I’ve been reading up on ROC curves in this article https://machinelearningmastery.com/roc-curves-and-precision-recall-curves-for-classification-in-python/ and my understanding they are useful for picking out a threshold to use in a binary classifier that’s outputting a single probability (i.e. threshold of 0.4 means that anything lower than 0.4 is negative).

However with neural networks, e.g. the Cats vs. Dogs binary classification, we are outputting two probabilities (after going through a softmax layer) and then classifying the input according to which probability is higher (i.e. this line: preds = np.argmax(log_preds, axis=1 in https://github.com/fastai/fastai/blob/master/courses/dl1/lesson1.ipynb), which seems to bypass fiddling around with thresholds. Can/should ROC curves still be used in this context?

ROC curves are most used in medical research and are essential there

I think you can replace np.arg with np.where if you don’t want the threshold to be at the 50% mark. Say column 0 is cats and column 1 is dogs. Suppose we only want to classify an image to be cats if the column 0 probability is more than 70%.

import numpy as np
prob = np.array([[0.51,0.49],[0.71,0.29],[0.2,0.8]])

prob

>>array([[0.51, 0.49],
         [0.71, 0.29],
         [0.2 , 0.8 ]])

np.where(prob[:,0]>0.7, 0,1)
>> array([1, 0, 1])

My understanding was that it didn’t need to use a threshold value at all - it was just seeing which activation is higher - either the cat or the dog node, which suggests that an ROC is not applicable in this context, but I wanted some confirmation on this conclusion!
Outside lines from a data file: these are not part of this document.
(** [main] on any bitmap it accepts. *)
Lemma main_defined (fh : BMPFileHeader) (ih : BMPInfoHeader)
    (file row_buf : list Z) (src_pixels dst : list Pixel) :
  accepted fh ih -> dims_in_range ih ->
  1 <= Z.abs (biWidth ih) -> 1 <= Z.abs (biHeight ih) ->
  Z.of_nat (length row_buf) = row_stride_of ih ->
  Z.of_nat (length src_pixels)
  = Z.abs (biWidth ih) * Z.abs (biHeight ih) ->
  Z.of_nat (length dst) = 76800 ->
  Forall is_u8 file -> Forall is_u8 row_buf ->
  exists out,
    HexOut.main fh ih file (Some row_buf) (Some src_pixels) (Some dst)
    = Ok (hex_lines (map packed_of out))
    /\ Z.of_nat (length out) = 76800
    /\ Forall byte_pixel out
    /\ Convert.main (hex_lines (map packed_of out))
       = Some (Convert.ppm_bytes (map packed_of out)).
Proof.
  intros Ha Hr Hw Hh Lrow Lpix Ldst Hfile Hrow.
  destruct (read_bitmap_bytes fh ih file row_buf src_pixels Lrow Lpix Ha Hr
              Hfile Hrow) as (buf & E & L & B).
  unfold HexOut.main. rewrite E. cbn [bind]. unfold resize_step.
  set (w := Z.abs (biWidth ih)) in *. set (h := Z.abs (biHeight ih)) in *.
  assert (Hr' := Hr). destruct Hr' as (R1 & R2 & R3). fold w h in R1, R2, R3.
  destruct ((w =? OUT_WIDTH) && (h =? OUT_HEIGHT)) eqn:Esz.
  - apply andb_true_iff in Esz as [E1 E2].
    apply Z.eqb_eq in E1, E2. unfold OUT_WIDTH in E1. unfold OUT_HEIGHT in E2.
    cbn [bind]. rewrite write_hex_spec.
    replace (76800 <=? Z.of_nat (length buf)) with true
      by (symmetry; apply Z.leb_le; nia).
    rewrite firstn_all2 by nia.
    exists buf. split; [reflexivity |]. split; [nia |].
    split; [exact B |].
    destruct (write_hex_decodes buf ltac:(nia)) as [_ D]. cbv zeta in D.
    rewrite firstn_all2 in D by nia. exact D.
  - assert (Lbuf : Z.of_nat (length buf) = w * h)
      by (rewrite L; exact Lpix).
    unfold INT_MAX in R1, R2, R3.
    change (2 ^ 31 - 1) with 2147483647 in R1, R2, R3.
    destruct (resize_bilinear_defined buf dst w h OUT_WIDTH OUT_HEIGHT
                ltac:(unfold INT_MAX; lia) ltac:(unfold INT_MAX; lia)
                ltac:(unfold OUT_WIDTH, MAX_TARGET; lia)
                ltac:(unfold OUT_HEIGHT, MAX_TARGET; lia)
                ltac:(unfold INT_MAX; lia)
                ltac:(unfold OUT_WIDTH, OUT_HEIGHT, INT_MAX; lia)
                B Lbuf ltac:(unfold OUT_WIDTH, OUT_HEIGHT; lia))
      as (out & Eo & Lo & Bo).
    rewrite Eo. cbn [bind]. rewrite write_hex_spec.
    replace (76800 <=? Z.of_nat (length out)) with true
      by (symmetry; apply Z.leb_le; lia).
    rewrite firstn_all2 by lia.
    exists out. split; [reflexivity |]. split; [lia |].
    split; [exact Bo |].
    destruct (write_hex_decodes out ltac:(lia)) as [_ D]. cbv zeta in D.
    rewrite firstn_all2 in D by lia. exact D.
Qed.

End AnyBitmap.

(** X19. The blend of [resize_bilinear] is defined for all bytes and
    all weights that are fractional parts: every intermediate value is
    a non-negative binary32 number, the rounded sum stays below 256,
    and the conversion to [uint8_t] never overflows. *)
Theorem blend_is_a_byte (c00 c10 c01 c11 : Z) (dx dy : spec_float) :
  is_u8 c00 -> is_u8 c10 -> is_u8 c01 -> is_u8 c11 ->
  fraction dx -> fraction dy ->
  exists v, BmpToHex.blend c00 c10 c01 c11 dx dy = Ok v /\ is_u8 v.
Proof. exact (blend_defined c00 c10 c01 c11 dx dy). Qed.

Lemma blend_is_a_byte_witness :
  exists v,
    BmpToHex.blend 255 255 255 255
      (S754_finite false 11184811 (-25)) (S754_zero false) = Ok v
    /\ is_u8 v.
Proof.
  apply (blend_is_a_byte 255 255 255 255
           (S754_finite false 11184811 (-25)) (S754_zero false));
    try (unfold is_u8; lia).
  - right. exists 11184811%positive, (-25).
    repeat split; first [lia | reflexivity].
  - left. reflexivity.
Defined.

(** X20. [resize_bilinear] is defined on every source of byte pixels
    whose pixel count is in the range of [int], for every destination
    of at most 2^21 pixels per axis whose pixel count is in the range
    of [int] as well: no subscript overflows, no read leaves the
    source, no conversion overflows, and the result has the size of the
    destination and holds byte pixels. *)
Theorem resize_bilinear_is_defined (src dst : list Pixel)
    (src_w src_h dst_w dst_h : Z) :
  1 <= src_w <= INT_MAX -> 1 <= src_h <= INT_MAX ->
  1 <= dst_w <= MAX_TARGET -> 1 <= dst_h <= MAX_TARGET ->
  src_w * src_h <= INT_MAX -> dst_w * dst_h <= INT_MAX ->
  Forall byte_pixel src -> Z.of_nat (length src) = src_w * src_h ->
  Z.of_nat (length dst) = dst_w * dst_h ->
  exists out,
    BmpToHex.resize_bilinear (Some dst) src src_w src_h dst_w dst_h
    = Ok (Some out)
    /\ length out = length dst
    /\ Forall byte_pixel out.
Proof. exact (resize_bilinear_defined src dst src_w src_h dst_w dst_h). Qed.

Lemma resize_bilinear_is_defined_witness :
  let src := [mkPixel 10 20 30; mkPixel 40 50 60; mkPixel 70 80 90;
              mkPixel 1 2 3; mkPixel 4 5 6; mkPixel 7 8 9] in
  let dst := [px0; px0; px0; px0] in
  exists out,
    BmpToHex.resize_bilinear (Some dst) src 3 2 2 2 = Ok (Some out)
    /\ length out = length dst
    /\ Forall byte_pixel out.
Proof.
  apply (resize_bilinear_is_defined
           [mkPixel 10 20 30; mkPixel 40 50 60; mkPixel 70 80 90;
            mkPixel 1 2 3; mkPixel 4 5 6; mkPixel 7 8 9]
           [px0; px0; px0; px0] 3 2 2 2);
    try (unfold INT_MAX, MAX_TARGET; lia).
  - repeat constructor; cbn; lia.
  - reflexivity.
  - reflexivity.
Defined.

(** X21. bmp_to_hex.c on any bitmap it accepts, of at least one pixel
    and with dimensions in the range of its [int] arithmetic, complete
    or truncated: with its three buffers allocated, every step is
    defined and the hex file holds exactly 76800 lines, the packed
    values of 76800 byte pixels; convert.c then turns that file into
    the expansion of the same 76800 values, without filling in. *)
Theorem main_writes_76800_lines (fh : BmpToHex.BMPFileHeader)
    (ih : BmpToHex.BMPInfoHeader) (file row_buf : list Z)
    (src_pixels dst : list Pixel) :
  accepted fh ih -> dims_in_range ih ->
  1 <= Z.abs (BmpToHex.biWidth ih) -> 1 <= Z.abs (BmpToHex.biHeight ih) ->
  Z.of_nat (length row_buf) = row_stride_of ih ->
  Z.of_nat (length src_pixels)
  = Z.abs (BmpToHex.biWidth ih) * Z.abs (BmpToHex.biHeight ih) ->
  Z.of_nat (length dst) = 76800 ->
  Forall is_u8 file -> Forall is_u8 row_buf ->
  exists out,
    HexOut.main fh ih file (Some row_buf) (Some src_pixels) (Some dst)
    = Ok (hex_lines (map packed_of out))
    /\ Z.of_nat (length out) = 76800
    /\ Forall byte_pixel out
    /\ Convert.main (hex_lines (map packed_of out))
       = Some (Convert.ppm_bytes (map packed_of out)).
Proof. exact (main_defined fh ih file row_buf src_pixels dst). Qed.
(* ===== verification/Errno.v ===== *)
(** * Error numbers (os/src/syscall/errno.rs) *)

From stdpp Require Import numbers.
From S2P Require Import Prelude.

Abbreviation EPERM := (1).
Abbreviation ENOENT := (2).
Abbreviation ESRCH := (3).
Abbreviation EINTR := (4).
Abbreviation EIO := (5).
Abbreviation E2BIG := (7).
Abbreviation ENOEXEC := (8).
Abbreviation EBADF := (9).
Abbreviation ECHILD := (10).
Abbreviation EAGAIN := (11).
Abbreviation ENOMEM := (12).
Abbreviation EACCES := (13).
Abbreviation EFAULT := (14).
Abbreviation EBUSY := (16).
Abbreviation EEXIST := (17).
Abbreviation EXDEV := (18).
Abbreviation ENODEV := (19).
Abbreviation ENOTDIR := (20).
Abbreviation EISDIR := (21).
Abbreviation EINVAL := (22).
Abbreviation ENFILE := (23).
Abbreviation EMFILE := (24).
Abbreviation ENOTTY := (25).
Abbreviation EFBIG := (27).
Abbreviation EPIPE := (32).
Abbreviation ERANGE := (34).
Abbreviation ENAMETOOLONG := (36).
Abbreviation ESPIPE := (29).
Abbreviation EROFS := (30).
Abbreviation ENOSPC := (28).
Abbreviation ENOSYS := (38).
Abbreviation ENOTEMPTY := (39).
Abbreviation ELOOP := (40).
Abbreviation ENOMSG := (42).
Abbreviation ENODATA := (61).
Abbreviation ENOTSUP := (95).
Abbreviation ETIMEDOUT := (110).

(** A system call reports an error as the negated number. *)
Definition errno (code : Z) : Z := - code.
That is correct in fastai where the the highest score is selected using np.argmax.

However say the images were x-rays and the two classes were “healthy” vs “cancer”. In that case you might want to set at threshold that minimize the number of false negative (minimizes the number of cases classified as healthy that are in reality with cancer). A low level of false negative results i a higher level of false positive which the doctors would the have to diagnose by other means such as ultrasound, CT, medical history, family history etc…

This tradeoff exist in many other domains too.

In the skin cancer classification paper published last year in Nature (full paper here: http://rdcu.be/oNac) the deep net outputs probabilities of 757 different disease classes, but they use ROC curves to compare binary classification performance against domain experts (See Fig. 3).

My concern with this paper is that the network was trained on a biased sample that does not reflect the actual incidence of skin cancer. They mention this as a limitation at the end of the article.

Yes the ROC is not constructed to take incidence/prevalence into account

Thanks for the article link Todd - it indeed sets a threshold, which suggests it is capable of doing multiclass classification as well, e.g. if the probability of two skin cancer diseases are higher, it’ll predict it for both.

If the classification is mutually exclusive though, it seems like instead of outputting one value in the NN and then tweaking the threshold probability to determine whether it’s a dog or cat, you can use two outputs for the NN and then choose the higher activation, instead of having this additional parameter to tune?